Claude Code Source Leak - Anthropic Confirms Human Error
Basically, Anthropic accidentally released Claude Code's internal code due to a mistake.
Anthropic confirmed a significant leak of Claude Code's source code due to a packaging error. While no sensitive data was exposed, the leak poses serious security risks for users and developers. Immediate action is recommended to mitigate potential threats.
What Happened
On April 1, 2026, Anthropic announced that internal code for its AI coding assistant, Claude Code, was leaked due to a human error during the release of version 2.1.88 of the npm package. Users discovered that a source map file inadvertently included access to nearly 2,000 TypeScript files and more than 512,000 lines of code. Anthropic stated that no sensitive customer data was involved in the leak, emphasizing it was merely a packaging issue rather than a security breach.
The leak was first flagged by security researcher Chaofan Shou on social media, drawing significant attention with over 28.8 million views on the post. The leaked codebase is now publicly accessible via a GitHub repository, raising concerns about the implications for both developers and competitors.
Who's Affected
The leak affects not only Anthropic and its operations but also its users and the broader AI development community. Developers can now analyze the internal workings of Claude Code, which could lead to the exploitation of vulnerabilities or the creation of competing products. Additionally, users who updated or installed Claude Code during the leak window may have inadvertently downloaded a trojanized version of the HTTP client, raising security concerns.
The incident also highlights the potential for malicious actors to exploit the leaked code for nefarious purposes, including bypassing security measures and executing unintended commands. The implications are significant for software security, particularly in the context of AI tools that are increasingly integrated into development workflows.
What Data Was Exposed
The leaked source code includes critical components of Claude Code's architecture, such as its self-healing memory and multi-agent orchestration features. These insights could provide competitors with a blueprint for replicating or improving upon Claude Code's functionalities.
Moreover, the leak revealed features like KAIROS, which allows Claude Code to operate autonomously, and the Undercover Mode, designed for stealth contributions to open-source projects. Such revelations not only expose the technical capabilities of Claude Code but also its potential vulnerabilities, which could be exploited by attackers.
What You Should Do
Users who installed or updated Claude Code during the specified timeframe are advised to immediately downgrade to a safe version and rotate all secrets. This precaution is essential to mitigate the risk of unauthorized access or data exfiltration.

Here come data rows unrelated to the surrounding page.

(* ===== verification/Discovery.v ===== *)
(** * Discovery: the goroutine that watches for phones
    (common/ioshost/manager.go: run, pollLoop, reportNow)

    The goroutine as a program counter over the manager: it enumerates once
    and reports, subscribes to attach and detach events, and then reacts to
    events and to its ticker; without the stream it only polls.  Its critical
    sections interleave with those of every other goroutine ([mstep]). *)
From S2P Require Import Prelude GoStrings DevicesConfig DeviceManager DeviceManagerProofs.

(** after an enumeration: the start goes on to report, the loop goes on looping *)
Inductive cont := KStart | KLoop (listening : bool).
Inductive dpc :=
| PList (k : cont)                             (** about to enumerate: Rescan *)
| PCollect (k : cont)                          (** probeControl: collecting *)
| PProbe (targets : list string) (k : cont)    (** probeControl: the STARTs to go *)
| PReport | PSubscribe
| PReportPoll                                  (** no stream: report, then poll *)
| PLoop (listening : bool)
| PEnded.
Definition resume (k : cont) : dpc := match k with KStart => PReport | KLoop b => PLoop b end.
Record dsys := mkDsys { d_sys : msys; d_pc : dpc }.

Section discovery.
Context `{!MapRange managedDevice} (mc : ManagerConfig) (cal : calendar).
Definition on_mgr (f : DeviceManager → DeviceManager) (s : msys) : msys := s <| ms_mgr := f (ms_mgr s) |>.
Inductive dstep : dsys → dsys → Prop :=
| d_list_ok s k lookup l now :
    dstep (mkDsys s (PList k)) (mkDsys (on_mgr (λ m, applySnapshot_section mc cal m lookup l now) s) (PCollect k))
| d_list_err s k e now : dstep (mkDsys s (PList k)) (mkDsys (on_mgr (λ m, Rescan mc cal m (λ _, None) (Err e) now) s) (resume k))
| d_collect s k : dstep (mkDsys s (PCollect k)) (mkDsys s (PProbe (probe_targets (ms_mgr s)) k))
| d_probe s u targets k :
    dstep (mkDsys s (PProbe (u :: targets) k)) (mkDsys (on_mgr (λ m, (ControlRunner mc m (startRequest u)).1) s) (PProbe targets k))
| d_probed s k : dstep (mkDsys s (PProbe [] k)) (mkDsys s (resume k))
| d_report s : dstep (mkDsys s PReport) (mkDsys (on_mgr (reportLocked mc) s) PSubscribe)
| d_subscribed s : dstep (mkDsys s PSubscribe) (mkDsys s (PLoop true))
| d_no_stream s e : dstep (mkDsys s PSubscribe) (mkDsys (on_mgr (λ m, stream_unavailable m e) s) PReportPoll)
| d_report_poll s : dstep (mkDsys s PReportPoll) (mkDsys (on_mgr (reportLocked mc) s) (PLoop false))
| d_stream_error s : dstep (mkDsys s (PLoop true)) (mkDsys s (PLoop true))       (** logged *)
| d_detach s u : dstep (mkDsys s (PLoop true)) (mkDsys (on_mgr (λ m, applyEvent_detach mc m u) s) (PLoop true))
| d_attach s u : dstep (mkDsys s (PLoop true)) (mkDsys (on_mgr (λ m, applyEvent_attach m u) s) (PList (KLoop true)))
| d_closed s : dstep (mkDsys s (PLoop true)) (mkDsys s (PLoop false))            (** the stream ended: poll *)
| d_tick s b : dstep (mkDsys s (PLoop b)) (mkDsys s (PList (KLoop b)))
| d_done s b : dstep (mkDsys s (PLoop b)) (mkDsys s PEnded)                      (** ctx or stopCh *)
| d_other s s' pc : mstep mc cal s s' → dstep (mkDsys s pc) (mkDsys s' pc).      (** other goroutines *)
Definition dinit (cfg : option DevicesConfig) : dsys := mkDsys (minit cfg) (PList KStart).

(** ** Properties *)
Lemma start_is_one_section m u : (ControlRunner mc m (startRequest u)).1 = (ControlRunner_begin mc m (startRequest u)).1.
Proof.
  unfold ControlRunner. destruct (ControlRunner_begin mc m (startRequest u)) as [m' [r|handle]] eqn:E; [done|].
  unfold ControlRunner_begin in E. cbv zeta in E. destruct (findLocked _ _ _); [|done]. by destruct (String.eqb _ _).
Qed.
(** Every step of the goroutine is a critical section of the manager, or none. *)
Lemma dstep_refines d d' : dstep d d' → rtc (mstep mc cal) (d_sys d) (d_sys d').
Proof.
  intros H. destruct H; cbn [d_sys]; try reflexivity; apply rtc_once; unfold on_mgr; try by constructor.
  - rw start_is_one_section. apply st_control.
  - done.
Qed.
(** What holds of the manager under every interleaving holds while phones are watched. *)
Lemma discovery_inv cfg d : rtc dstep (dinit cfg) d → manager_inv (d_sys d).
Proof.
  intros Hr. apply (reachable_inv mc cal cfg). change (minit cfg) with (d_sys (dinit cfg)).
  induction Hr as [d|d d1 d2 Hs _ IH]; [reflexivity|]. etrans; [by apply dstep_refines|done].
Qed.
Definition present_exactly (l : list EnumeratedDevice) (m : DeviceManager) : Prop :=
  (∀ u d, dm_devices m !! u = Some d → md_present d = bool_decide (u ∈ map en_UDID l)) ∧
  (∀ u, u ∈ map en_UDID l → is_Some (dm_devices m !! u)).
(** Without interference the goroutine comes back to enumerating. *)
Lemma returns_to_list s pc : pc ≠ PEnded → ∃ s' k, rtc dstep (mkDsys s pc) (mkDsys s' (PList k)).
Proof.
  assert (∀ s b, ∃ s' k, rtc dstep (mkDsys s (PLoop b)) (mkDsys s' (PList k))) as Hloop
    by (intros s0 b; eexists _, _; apply rtc_once, d_tick).
  assert (∀ s, ∃ s' k, rtc dstep (mkDsys s PSubscribe) (mkDsys s' (PList k))) as Hsub.
  { intros s0. destruct (Hloop s0 true) as (s1 & k & H). exists s1, k. eapply rtc_l; [apply d_subscribed|done]. }
  assert (∀ s k, ∃ s' k', rtc dstep (mkDsys s (resume k)) (mkDsys s' (PList k'))) as Hres.
  { intros s0 [|b]; [|apply Hloop]. cbn.
    destruct (Hsub (on_mgr (reportLocked mc) s0)) as (s1 & k & H). exists s1, k. eapply rtc_l; [apply d_report|done]. }
  assert (∀ targets s k, ∃ s' k', rtc dstep (mkDsys s (PProbe targets k)) (mkDsys s' (PList k'))) as Hprobe.
  { induction targets as [|u targets IH]; intros s0 k.
    - destruct (Hres s0 k) as (s1 & k' & H). exists s1, k'. eapply rtc_l; [apply d_probed|done].
    - destruct (IH (on_mgr (λ m, (ControlRunner mc m (startRequest u)).1) s0) k) as (s1 & k' & H). exists s1, k'.
      eapply rtc_l; [apply d_probe|done]. }
  intros Hpc. destruct pc as [k|k|targets k| | | |b|]; [..|done].
  - exists s, k. reflexivity.
  - destruct (Hprobe (probe_targets (ms_mgr s)) s k) as (s1 & k' & H). exists s1, k'. eapply rtc_l; [apply d_collect|done].
  - apply Hprobe.
  - apply (Hres s KStart).
  - apply Hsub.
  - destruct (Hloop (on_mgr (reportLocked mc) s) false) as (s1 & k & H). exists s1, k. eapply rtc_l; [apply d_report_poll|done].
  - apply Hloop.
Qed.
(** A host never goes blind: whatever happened so far (a stream that could not
    be opened, failed or closed, any activity of other goroutines), as long as
    it was not told to stop, the goroutine can still enumerate, and the
    enumeration leaves exactly the listed phones present. *)
Theorem discovery_never_blind cfg d :
  rtc dstep (dinit cfg) d → d_pc d ≠ PEnded →
  ∃ s1 k, rtc dstep d (mkDsys s1 (PList k)) ∧
    ∀ lookup l now, let s2 := on_mgr (λ m, applySnapshot_section mc cal m lookup l now) s1 in
      dstep (mkDsys s1 (PList k)) (mkDsys s2 (PCollect k)) ∧ present_exactly l (ms_mgr s2) ∧ manager_inv s2.
Proof.
  intros Hr Hpc. destruct d as [s pc]. destruct (returns_to_list s pc Hpc) as (s1 & k & H1). exists s1, k. split; [done|].
  intros lookup l now. cbv zeta. pose proof (d_list_ok s1 k lookup l now) as H2. split; [exact H2|].
  split; [|apply (discovery_inv cfg (mkDsys _ (PCollect k))); eapply rtc_r; [by etrans|exact H2]].
  split; intros u; pose proof (snapshot_reconciles_presence mc cal (ms_mgr s1) lookup l now u) as (Hdom & Hp & _).
  - intros x Hx. by apply Hp.
  - intros Hu. apply Hdom. by right.
Qed.
(** It ends only when it is told to. *)
Lemma discovery_ends_on_stop d d' : dstep d d' → d_pc d' = PEnded → d_pc d = PEnded ∨ ∃ b, d_pc d = PLoop b.
Proof.
  intros H. destruct H as [| |? k|? ? ? k|? k| | | | | | | | | |s b|s s' pc Hm]; cbn; try done; try destruct k; cbn; try done; eauto.
Qed.
End discovery.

Additionally, developers should be vigilant about typosquatting attacks, as malicious packages have already been published in the npm registry to exploit the situation. Users should ensure they are downloading packages from trusted sources and remain cautious of any unusual activity related to their development environments. Anthropic is reportedly implementing measures to prevent similar incidents in the future, but users must remain proactive in securing their systems.